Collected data
[Start of Attachment]
(** What a fetch that returns [True] did. *)
Lemma fetch_data_true_inv (env : Env) (st st' : State) :
  __fetch_data env st = (st', Ok true) ->
  exists d mid,
    let cached :=
      set_last_update (Some (now env))
        (set_data d (logger INFO "开始获取60秒读懂世界数据..." st)) in
    (if _notify st then __send_notify cached = (mid, Ok tt)
     else mid = cached)
    /\ st' = logger INFO "60秒读懂世界数据获取成功" mid.
Proof.
  unfold __fetch_data, fetch_try, fetch_failed. cbv zeta.
  destruct (http env) as [res|e];
    [destruct (response_ok res); [destruct res as [r0|]|]|];
    try discriminate.
  destruct (json r0) as [data|e];
    [destruct (py_get data "code" PNone) as [code|e];
     [destruct (py_eq_200 code);
      [destruct (py_get data "data" (PDict [])) as [d|e]|]|]|];
    try discriminate.
  cbn [_notify set_last_update set_data logger].
  destruct (_notify st).
  - destruct (__send_notify _) as [st2 [[]|e]] eqn:Hs; [|discriminate].
    intros E; inversion E; subst. exists d, st2. auto.
  - intros E; inversion E; subst. eexists d, _. split; reflexivity.
Qed.
Lemma program_upserts_to_configured_datasource_witness :
  ∃ w',
    program Demo_env 3 (0%Z : St Demo.remote) 0%N = Some (w', Returned tt) ∧
    ∀ path text,
      (path, text) ∈ dustRequests (trace w') →
      ∃ t, path = "/w/ws/data_sources/ds/documents/modjo-transcript-" +:+
                  Number_toString (callId t) ∧
           text = documentText t.
Proof.
  destruct demo_program as (w' & Hrun). exists w'. split; [exact Hrun|].
  destruct (program_upserts_to_configured_datasource Demo_env 3 _ _ w' Hrun)
    as (ws & ds & Hws & _ & Hds & _ & Hpaths).
  assert (ws = "ws") as -> by (vm_compute in Hws; congruence).
  assert (ds = "ds") as -> by (vm_compute in Hds; congruence).
  exact Hpaths.
Defined.
Lemma minLoop_ext (rec1 rec2 : GameBoard -> score -> score -> M (Z * score))
    (board : GameBoard) (cols : list Z) :
  wf_board board ->
  (forall nb a b rng, wf_board nb -> S (countEmpty nb) = countEmpty board ->
                      rec1 nb a b rng = rec2 nb a b rng) ->
  Forall (validCol board) cols ->
  forall value column alpha beta rng,
    minLoop rec1 board cols value column alpha beta rng
    = minLoop rec2 board cols value column alpha beta rng.
Proof.
  intros Hwf Hrec. induction 1 as [|c cols Hc Hall IH];
    intros value column alpha beta rng; [reflexivity|].
  destruct (dropPiece_child board c Player Hwf ltac:(discriminate) Hc)
    as (nb & Hd & Hwf' & Hcount).
  cbn [minLoop]. unfold bind, lift. rewrite Hd, (Hrec nb alpha beta rng Hwf' Hcount).
  destruct (rec2 nb alpha beta rng) as [[[c1 s1] r1]| |]; auto.
  cbn [snd]. rewrite min_update. destruct (sge alpha _); auto.
Qed.

Lemma beyond_child (board newBoard : GameBoard) (depth : Z) :
  wf_board newBoard -> S (countEmpty newBoard) = countEmpty board ->
  beyond board depth -> beyond newBoard (wrap64 (depth - 1)).
Proof.
  intros Hwf Hcount [Hint Hd].
  pose proof (countCells_le (fun c => c =? Empty) newBoard Hwf) as Hle.
  fold (countEmpty newBoard) in Hle. unfold Rows, Columns in Hle.
  unfold beyond, int64, wrap64 in *.
  change (2 ^ 63) with 9223372036854775808 in *.
  change (2 ^ 64) with 18446744073709551616 in *.
  Z.div_mod_to_equations. lia.
Qed.

Lemma minimax_fuel_beyond (fuel : nat) :
  forall (board : GameBoard) (d1 d2 : Z) (alpha beta : score)
         (maximizingPlayer : bool) (rng : Rand),
    wf_board board -> (countEmpty board < fuel)%nat ->
    beyond board d1 -> beyond board d2 ->
    minimax_fuel fuel board d1 alpha beta maximizingPlayer rng
    = minimax_fuel fuel board d2 alpha beta maximizingPlayer rng.
Proof.
  induction fuel as [|fuel IH]; intros board d1 d2 alpha beta mx rng Hwf Hcount H1 H2;
    [lia|].
  assert (E1 : (d1 =? 0) = false) by (apply Z.eqb_neq; destruct H1 as [_ [|]]; lia).
  assert (E2 : (d2 =? 0) = false) by (apply Z.eqb_neq; destruct H2 as [_ [|]]; lia).
  cbn [minimax_fuel]. rewrite E1, E2. cbn [orb].
  destruct (isTerminalNode board) eqn:Hterm; [reflexivity|].
  pose proof (not_terminal_valid_columns board Hterm) as Hne.
  destruct (random_column (getValidColumns board) rng Hne) as (column & _ & Hrand).
  destruct mx; rewrite !Hrand.
  - apply maxLoop_ext; auto; [|apply getValidColumns_validCol].
    intros nb a b r Hwf' Hc. apply IH; auto; [lia| |]; now apply (beyond_child board).
  - apply minLoop_ext; auto; [|apply getValidColumns_validCol].
    intros nb a b r Hwf' Hc. apply IH; auto; [lia| |]; now apply (beyond_child board).
Qed.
[End of Attachment]
WHAT TO PRODUCE: What should come out is the exact run of lines from the one holding "assert (E2 : (d2" through the end of the records above, and nothing besides.

RESPONSE:
  assert (E2 : (d2 =? 0) = false) by (apply Z.eqb_neq; destruct H2 as [_ [|]]; lia).
  cbn [minimax_fuel]. rewrite E1, E2. cbn [orb].
  destruct (isTerminalNode board) eqn:Hterm; [reflexivity|].
  pose proof (not_terminal_valid_columns board Hterm) as Hne.
  destruct (random_column (getValidColumns board) rng Hne) as (column & _ & Hrand).
  destruct mx; rewrite !Hrand.
  - apply maxLoop_ext; auto; [|apply getValidColumns_validCol].
    intros nb a b r Hwf' Hc. apply IH; auto; [lia| |]; now apply (beyond_child board).
  - apply minLoop_ext; auto; [|apply getValidColumns_validCol].
    intros nb a b r Hwf' Hc. apply IH; auto; [lia| |]; now apply (beyond_child board).
Qed.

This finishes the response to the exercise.